Friday June 5, 2015
This is to alert health professionals of a new potential risk factor for Middle East respiratory syndrome coronavirus (MERS-CoV): travel to Korea. And to remind them to be vigilant about respiratory illness in returned travellers, especially from the Arabian Peninsula.
In December 2014, the Ministry of Health issued updated information on recognising and managing suspected cases of MERS-CoV. This advice is attached below, as well as on the web site and remains unchanged. However, travel exposures outside the Arabian peninsula within 14 days of symptom onset should also be considered. The main points of this advice are that any suspect cases need to be in negative pressure isolation and tested for MERS-CoV. MERS-CoV is a notifiable and quarantinable disease under the Health Act 1956. As such, any suspected case should immediately be notified to the local Medical Officer of Health.
MERS-CoV outbreak in Korea
As of 3 June 2015, 1179 laboratory-confirmed cases of human infection with Middle East respiratory syndrome coronavirus (MERS-CoV) have been reported to WHO since 2012, including at least 442 deaths. WHO’s risk assessment is at: http://www.who.int/csr/disease/coronavirus_infections/risk-assessment-3june2015/en/
MERS-CoV has been reported from 25 countries; with most (>85%) from Saudi Arabia. Korea reported its first case on 20 May 2015 in a traveller who had been to several countries in the Arabian Peninsula.

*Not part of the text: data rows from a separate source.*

(* ===== verification/CqProducer.v ===== *)
(** * ConcurrentQueue: what a producer promises

    [ProducerOps]: the members of a producer that a queue calls; ProducerBase chooses those
    of ExplicitProducer or ImplicitProducer.  [ProducerLaws]: in terms of the list of the
    elements, what they promise.  One thread creates a queue and a producer, uses it and
    destroys both: what follows from the laws is proved here, for both kinds of producers. *)
From stdpp Require Import gmap.
From S2P Require Import Prelude Lifetime FreeList CqBlock CqPool CqFacts CqPoolFacts CqExplicit CqRing.
From S2P Require Import CqExplicitInv CqExplicitOps CqLifecycle.

#[local] Open Scope Z_scope.

(** ** The operations *)
Record ProducerOps `{TR : Traits} (X T U P : Type) := {
  no_producer : P;
  base_of : P → ProducerBase;
  do_construct : M X (P * (Memory T * BlockPool)) unit;
  do_enqueue : bool → category → M X (P * (Memory T * BlockPool) * T) bool;
  do_dequeue : M X (P * (Memory T * BlockPool) * U) bool;
  do_destroy : M X (P * (Memory T * BlockPool)) unit
}.
Arguments no_producer {TR X T U P} _.
Arguments base_of {TR X T U P} _ _.
Arguments do_construct {TR X T U P} _.
Arguments do_enqueue {TR X T U P} _ _ _.
Arguments do_dequeue {TR X T U P} _.
Arguments do_destroy {TR X T U P} _.

Section calls.
Context {TR : Traits} {X T U P : Type} `{!CppType X T} (ops : ProducerOps X T U P).
#[local] Abbreviation Q := (P * (Memory T * BlockPool))%type.

(** Calls, with the arguments that are passed by reference; and what comes back, with what
    has become of the arguments. *)
Inductive call :=
  | Enqueue (canAlloc : bool) (c : category) (x : T)
  | Dequeue (u : U)
  | SizeApprox.

Inductive reply :=
  | Enqueued (x' : T) (r : completion X bool)
  | Dequeued (u' : U) (r : completion X bool)
  | Counted (n : Z).

Definition run_call (o : call) : M X Q reply := fun q =>
  match o with
  | Enqueue canAlloc c x =>
      match do_enqueue ops canAlloc c (q, x) with
      | Ok ((q', x'), r) => Ok (q', Returns (Enqueued x' r))
      | Err f => Err f
      end
  | Dequeue u =>
      match do_dequeue ops (q, u) with
      | Ok ((q', u'), r) => Ok (q', Returns (Dequeued u' r))
      | Err f => Err f
      end
  | SizeApprox => Ok (q, Returns (Counted (producer_size_approx (base_of ops q.1))))
  end.

Fixpoint run_calls (l : list call) : M X Q (list reply) :=
  match l with
  | [] => mret []
  | o :: l => r ← run_call o; rs ← run_calls l; mret (r :: rs)
  end.

(** A queue for [blockCount] blocks, and a producer. *)
Definition beginning (blockCount : Z) : M X Q unit :=
  on_snd (populate_initial_block_list blockCount) ;; do_construct ops.

(** The destructor of the queue. *)
Definition ending : M X Q unit := do_destroy ops ;; on_snd destroy_pool.

Definition before : Q := (no_producer ops, (no_memory_used, raw_pool)).

Definition session (blockCount : Z) (l : list call) : M X Q (list reply) :=
  beginning blockCount ;; run_calls l.

Definition life (blockCount : Z) (l : list call) : M X Q (list reply) :=
  beginning blockCount ;; rs ← run_calls l; ending ;; mret rs.
End calls.
Arguments call : clear implicits.
Arguments reply : clear implicits.

(** ** The specification *)
Section specification.
Context {TR : Traits} {X T U : Type} `{!CppType X T}.
Context (assign_result : U → T → U * T * completion X unit).

Inductive fifo_step : list T → call T U → reply X T U → list T → Prop :=
  | fifo_accepted xs canAlloc c x x' :
      forward_ctor c x = (x', Returns x) →
      fifo_step xs (Enqueue canAlloc c x) (Enqueued x' (Returns true)) (xs ++ [x])
  | fifo_refused xs canAlloc c x :
      refused canAlloc (zlen xs) →
      fifo_step xs (Enqueue canAlloc c x) (Enqueued x (Returns false)) xs
  | fifo_ctor_throws xs canAlloc c x x' ex :
      forward_ctor c x = (x', Throws ex) →
      fifo_step xs (Enqueue canAlloc c x) (Enqueued x' (Throws ex)) xs
  | fifo_empty u : fifo_step [] (Dequeue u) (Dequeued u (Returns false)) []
  | fifo_dequeued x xs u u' x' :
      assign_result u x = (u', x', Returns tt) →
      fifo_step (x :: xs) (Dequeue u) (Dequeued u' (Returns true)) xs
  | fifo_assign_throws x xs u u' x' ex :
      assign_result u x = (u', x', Throws ex) →
      fifo_step (x :: xs) (Dequeue u) (Dequeued u' (Throws ex)) xs
  | fifo_size xs : fifo_step xs SizeApprox (Counted (zlen xs)) xs.

Inductive fifo_steps : list T → list (call T U) → list (reply X T U) → list T → Prop :=
  | fifo_nil xs : fifo_steps xs [] [] xs
  | fifo_cons xs o r xs1 l rs xs' :
      fifo_step xs o r xs1 → fifo_steps xs1 l rs xs' → fifo_steps xs (o :: l) (r :: rs) xs'.

(** The constructor of the element does not throw. *)
Definition no_throw (o : call T U) : Prop :=
  match o with
  | Enqueue _ c x => ∀ x' ex, forward_ctor c x ≠ (x', Throws ex)
  | _ => True
  end.

Definition within_size (xs : list T) : Prop :=
  MAX_SUBQUEUE_SIZE = const_numeric_max ∨ zlen xs ≤ MAX_SUBQUEUE_SIZE.
End specification.

(** ** The laws

    [holds clean e h ring raws xs]: the elements of the producer are [xs]; it owns the
    blocks of [ring] and the chunks [raws] of memory, and depends on no other block.  The
    blocks [owned] and the chunks [hdrs] are those of others.  The destructor works
    for producers that are [clean]; where the class does not [survive] exceptions, one that
    a constructor throws may end that. *)
Definition owning {TR : Traits} {X T P : Type} `{!CppType X T}
    (holds : bool → P → gmap nat (Block T) → list nat → list nat → list T → Prop)
    (clean : bool) (e : P) (m : Memory T) (q : BlockPool) (owned hdrs : gset nat) (xs : list T) : Prop :=
  ∃ ring raws, holds clean e (blocks m) ring raws xs ∧ memory_at (X := X) m q ring raws owned hdrs.

Class ProducerLaws {TR : Traits} {X T U P : Type} `{!CppType X T}
    (assign_result : U → T → U * T * completion X unit) (ops : ProducerOps X T U P) := {
  holds : bool → P → gmap nat (Block T) → list nat → list nat → list T → Prop;
  survives : bool;
  holds_nodup clean e h ring raws xs : holds clean e h ring raws xs → NoDup ring;
  holds_local clean e h h' ring raws xs :
    (∀ p, p ∈ ring → h' !! p = h !! p) → holds clean e h ring raws xs → holds clean e h' ring raws xs;
  law_construct m q owned hdrs fl :
    pool_inv (X := X) m q owned hdrs fl → pool_bytes m q →
    runs (do_construct ops) (no_producer ops, (m, q))
      (λ _ '(e, (m', q')), frame owned m m' ∧ owning (X := X) holds true e m' q' owned hdrs []) never no_fault;
  law_enqueue canAlloc c clean e m q x owned hdrs xs :
    owning (X := X) holds clean e m q owned hdrs xs →
    runs (do_enqueue ops canAlloc c) ((e, (m, q)), x)
      (λ r '((e', (m', q')), x'), frame owned m m' ∧
         if r then owning (X := X) holds clean e' m' q' owned hdrs (xs ++ [x]) ∧ forward_ctor c x = (x', Returns x)
         else owning (X := X) holds clean e' m' q' owned hdrs xs ∧ x' = x ∧ refused canAlloc (zlen xs))
      (λ ex '((e', (m', q')), x'), frame owned m m' ∧ forward_ctor c x = (x', Throws ex) ∧
         ∃ clean', owning (X := X) holds clean' e' m' q' owned hdrs xs ∧ (survives = true → clean' = clean)) no_fault;
  law_dequeue clean e m q u owned hdrs xs :
    owning (X := X) holds clean e m q owned hdrs xs →
    runs (do_dequeue ops) ((e, (m, q)), u)
      (λ r '((e', (m', q')), u'), frame owned m m' ∧
         match xs with
         | [] => r = false ∧ u' = u ∧ owning (X := X) holds clean e' m' q' owned hdrs []
         | x :: xs => r = true ∧ (∃ x', assign_result u x = (u', x', Returns tt)) ∧
             owning (X := X) holds clean e' m' q' owned hdrs xs
         end)
      (λ ex '((e', (m', q')), u'), frame owned m m' ∧ ∃ x xs' x', xs = x :: xs' ∧
         assign_result u x = (u', x', Throws ex) ∧ owning (X := X) holds clean e' m' q' owned hdrs xs') no_fault;
  law_size clean e m q owned hdrs xs :
    owning (X := X) holds clean e m q owned hdrs xs →
    producer_size_approx (base_of ops e) = zlen xs ∧ within_size xs;
  law_destroy e m q owned hdrs xs :
    owning (X := X) holds true e m q owned hdrs xs →
    runs (do_destroy ops) (e, (m, q))
      (λ _ '(_, (m', q')), frame owned m m' ∧ ∃ fl, pool_inv (X := X) m' q' owned hdrs fl) never no_fault
}.

(** ** What follows *)
Section proofs.
Context {TR : Traits} {OK : TraitsOk} {X T U P : Type} `{!CppType X T}.
Context (assign_result : U → T → U * T * completion X unit) (ops : ProducerOps X T U P).
Context {LAWS : ProducerLaws assign_result ops}.
#[local] Abbreviation Q := (P * (Memory T * BlockPool))%type.
#[local] Abbreviation fifo_step := (fifo_step assign_result).
#[local] Abbreviation fifo_steps := (fifo_steps assign_result).
#[local] Abbreviation never := (never (A := X)).
#[local] Abbreviation represents := (owning (X := X) holds).
Implicit Types (xs : list T) (owned hdrs : gset nat).

(** A call is a step of the specification, and the blocks of others are left alone. *)
Lemma run_call_runs o clean e m q owned hdrs xs :
  represents clean e m q owned hdrs xs →
  runs (run_call ops o) (e, (m, q))
    (λ r '(e', (m', q')), frame owned m m' ∧ ∃ clean' xs', fifo_step xs o r xs' ∧
       represents clean' e' m' q' owned hdrs xs' ∧
       (survives = true ∨ no_throw (X := X) o → clean' = clean)) never no_fault.
Proof.
  intros Hat. destruct o as [canAlloc c x|u|]; unfold runs, run_call.
  - pose proof (law_enqueue canAlloc c _ _ _ _ x _ _ _ Hat) as Hrun. unfold runs in Hrun.
    destruct (do_enqueue _ _ _ _) as [[[[e' [m' q']] x'] [r|ex]]|f]; [..|done].
    + destruct Hrun as (Hfr & Hr). split; [done|]. destruct r.
      * destruct Hr as [Hat' Hf]. exists clean, (xs ++ [x]). split_and!; [by constructor|done..].
      * destruct Hr as (Hat' & -> & Hr). exists clean, xs. split_and!; [by constructor|done..].
    + destruct Hrun as (Hfr & Hf & clean' & Hat' & Hc). split; [done|].
      exists clean', xs. split_and!; [by constructor|done|]. intros [|Hno]; [by apply Hc|].
      by destruct (Hno x' ex).
  - pose proof (law_dequeue _ _ _ _ u _ _ _ Hat) as Hrun. unfold runs in Hrun.
    destruct (do_dequeue _ _) as [[[[e' [m' q']] u'] [r|ex]]|f]; [..|done].
    + destruct Hrun as (Hfr & Hr). split; [done|]. destruct xs as [|x xs].
      * destruct Hr as (-> & -> & Hat'). exists clean, []. split_and!; [by constructor|done..].
      * destruct Hr as (-> & (x' & Ha) & Hat'). exists clean, xs. split_and!; [by econstructor|done..].
    + destruct Hrun as (Hfr & x & xs' & x' & -> & Ha & Hat'). split; [done|].
      exists clean, xs'. split_and!; [by econstructor|done..].
  - split; [done|]. exists clean, xs.
    simpl. rewrite (proj1 (law_size _ _ _ _ _ _ _ Hat)). split_and!; [by constructor|done..].
Qed.

Lemma run_calls_runs l clean e m q owned hdrs xs :
  represents clean e m q owned hdrs xs →
  runs (run_calls ops l) (e, (m, q))
    (λ rs '(e', (m', q')), frame owned m m' ∧ ∃ clean' xs',
      fifo_steps xs l rs xs' ∧ represents clean' e' m' q' owned hdrs xs' ∧
      (survives = true ∨ Forall (no_throw (X := X)) l → clean' = clean)) never no_fault.
Proof.
  revert clean e m q xs. induction l as [|o l IH]; intros clean e m q xs Hat.
  - apply runs_ret. split; [done|]. exists clean, xs. split_and!; [constructor|done..].
  - simpl. apply runs_bind. eapply runs_mono; [by eapply run_call_runs|..]; [|done..].
    intros r [e1 [m1 q1]] (Hfr & clean1 & xs1 & Hstep & Hat1 & Hc1).
    apply runs_bind. eapply runs_mono; [by eapply IH|..]; [|done..].
    intros rs [e2 [m2 q2]] (Hfr2 & clean2 & xs2 & Hsteps & Hat2 & Hc2).
    apply runs_ret. split; [by eapply frame_trans|]. exists clean2, xs2.
    split_and!; [by econstructor|done|]. intros [Hs|Hall]; [rewrite Hc2, Hc1; auto|].
    inversion Hall; subst. rewrite Hc2, Hc1; auto.
Qed.

Lemma beginning_runs blockCount :
  0 ≤ blockCount → sizeof_Block * blockCount < 2 ^ 64 →
  runs (beginning ops blockCount) (before ops)
    (λ _ '(e, (m, q)), represents true e m q ∅ ∅ [] ∧ lost m = 0%nat) never no_fault.
Proof.
  intros Hc Hb. unfold beginning, before. apply runs_bind, runs_on_pool.
  eapply runs_mono; [by apply populate_runs|..]; [|done..].
  intros _ [m q] (Hinv & Hby & Hl & _). simpl in *.
  eapply runs_mono; [by eapply law_construct|..]; [|done..].
  intros _ [e [m' q']] ([_ Hl'] & Hat). split; [done|congruence].
Qed.

(** The replies are those of the list of the elements. *)
Lemma session_fifo blockCount l :
  0 ≤ blockCount → sizeof_Block * blockCount < 2 ^ 64 →
  ∃ e m q rs xs,
    session ops blockCount l (before ops) = Ok ((e, (m, q)), Returns rs) ∧
    fifo_steps [] l rs xs ∧ producer_size_approx (base_of ops e) = zlen xs ∧ within_size xs.
Proof.
  intros Hc Hb.
  assert (Hrun : runs (session ops blockCount l) (before ops)
    (λ rs '(e, (m, q)), ∃ xs, fifo_steps [] l rs xs ∧
       producer_size_approx (base_of ops e) = zlen xs ∧ within_size xs) never no_fault).
  { apply runs_bind. eapply runs_mono; [by apply beginning_runs|..]; [|done..].
    intros _ [e [m q]] [Hat _]. eapply runs_mono; [by eapply run_calls_runs|..]; [|done..].
    intros rs [e' [m' q']] (_ & clean & xs & Hsteps & Hat' & _).
    exists xs. split; [done|by eapply law_size]. }
  unfold runs in Hrun. destruct (session _ _ _ _) as [[[e [m q]] [rs|ex]]|f]; [|done..].
  destruct Hrun as (xs & Hx). by exists e, m, q, rs, xs.
Qed.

The traveller had no known exposures and developed symptoms (initially fever and cough) on 11 May, 7 days after his arrival in Korea. He sought medical treatment at a clinic from 12 May to 15 May; was admitted from 15 to 17 May in a hospital and discharged. On the evening of discharge (17 May), the patient visited the emergency department of another hospital, where a sputum sample was collected on 19 May. MERS-CoV was confirmed positive at the Korea National Institute of Health Laboratory on 20 May and the patient was transferred to the nationally designated treatment facility for isolation.
As of 3 June, 29 confirmed cases have resulted from this index case, including one case who was identified in China. The transmissions have all been at health care facilities, most from exposure to the index case during his first hospitalisation. At 3 June, 1369 contacts were being followed up in quarantine by the Korean health authorities. The case who travelled to Guangdong, China via Hong Kong while symptomatic was rapidly identified and isolated; his contacts in Hong Kong and Guangdong have been traced and placed in quarantine.
This is the largest outbreak of MERS-CoV outside the Arabian Peninsula. The spread in Korea resulted from the failure to isolate the index case when he first presented. Early suspicion of this case would have prevented this outbreak; and provides a timely reminder for health professionals to be aware of the risks of new infections from returned travellers.